Media Futures: on rebundling and intermediaries

nemo unbundledJohn Hagel has a thought-provoking post about microchunking and media businesses. It follows on from Umair Haque’s post, in which Umair said that “unbundling” media (e.g. Disney releasing tv shows for free online) is only half the equation. The other half – the real value – is in “rebundling”. By which he means individual users doing their own aggregation and filtering of media. Oftentimes Umair is hard to grok, but I think he nails it with this precise statement: “rebundling will be the future of connected consumption”. If you consider what’s happening with tv for example, you’re starting to see the more adventurous vendors (like Tivo and BBC) give users the tools to personalize and organize their tv-watching experience.

Back to John Hagel’s post, which nicely extends Umair’s points. John notes:

“The most powerful brands in the media business will be held by successful intermediaries that help to consistently improve return on attention for audiences. In the process, the nature of the brand promise will change in a profound way. It will be a massive opportunity for media companies that understand the shift in economic and competitive dynamics and that focus on the rebundling plays required to build these brands.”

What this says to me is that there are opportunities here for “intermediaries” to aggregate and filter all the media (pro and amateur) coming at us nowadays, a lot of it directly via the Web. Some of those intermediaries will provide users with the tools to aggregate and filter – e.g. Tivo, Rojo, Google, Last.fm. Other intermediaries will directly do filtering themselves, for easier ‘consumption’ (yes I dislike that word) by users – e.g. what PaidContent does for its users and indeed what NY Times does for its readers. Of course there’ll be a lot of intermediaries who mix n’ match – e.g. Yahoo provides both aggregation/filtering tools for its users, but also has a strong human editorial process (take a look at the podcasts homepage for one example).

John goes on to make a distinction between product businesses and audience relationship businesses:

“Here‚Äôs the test: how open is the media company to providing access to third party content on behalf of their audiences? If the answer is not very open, the company is primarily a product business. If the answer is very open, then the company is primarily an audience relationship business.”

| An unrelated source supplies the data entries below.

(* ===== verification/App.v ===== *)
(** app/keepers/keepers.go: the wiring of the burn guard of x/collection to the
    pair stores of the conversion modules. *)
From S2P Require Import Prelude GoStrings Sdk CollectionTypes CollectionKeeper Erc721Types.
From S2P Require Import Erc721Store Cw721Types Cw721Store.

Section App.
Context `{EthLib} `{SdkLib} `{NftKeeper} `{!EvmKeeper} `{!WasmState}.

(** convertedNFTChecker.IsConvertedNFT *)
Definition app_IsConvertedNFT (c : Ctx) (classID nftID : string) : bool :=
  (GetNFTPairByClassNFTID (c_erc c) classID nftID <>?s "")
  || (Cw721Store.GetNFTPairByClassNFTID (c_cw c) classID nftID <>?s "").

(** SetConvertedNFTChecker, as NewAppKeeper calls it *)
Definition app_checker : ConvertedNFTChecker := {| converted_checker := Some app_IsConvertedNFT |}.
End App.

He’s suggesting here that being in the audience relationship business is the way to go for media companies – i.e. don’t try and control the content. Google has in fact already proved how successful this strategy is, because the raison d’etre of the Google homepage is to send users away to external content.

I’m exploring more on all these themes in my Microcontent Designseries. Incidentally, I sometimes wonder where to place myself when I’m writing media posts. John Hagel comes from a management/strategy background, Umair is the Economics whizz, my pals at Rights Marketing are marketing folks, Fred Wilson is VC, Jeff Jarvis and Scott Karp are real media. As for me, I’ve discovered my focus is on the products – specifically the web technology. It’s what I do as my day job too – analysis/research/product dev. So that’s my beat. Anywho, this last paragraph is more for my benefit than yours 🙂 Everyone likes to have their place in the world.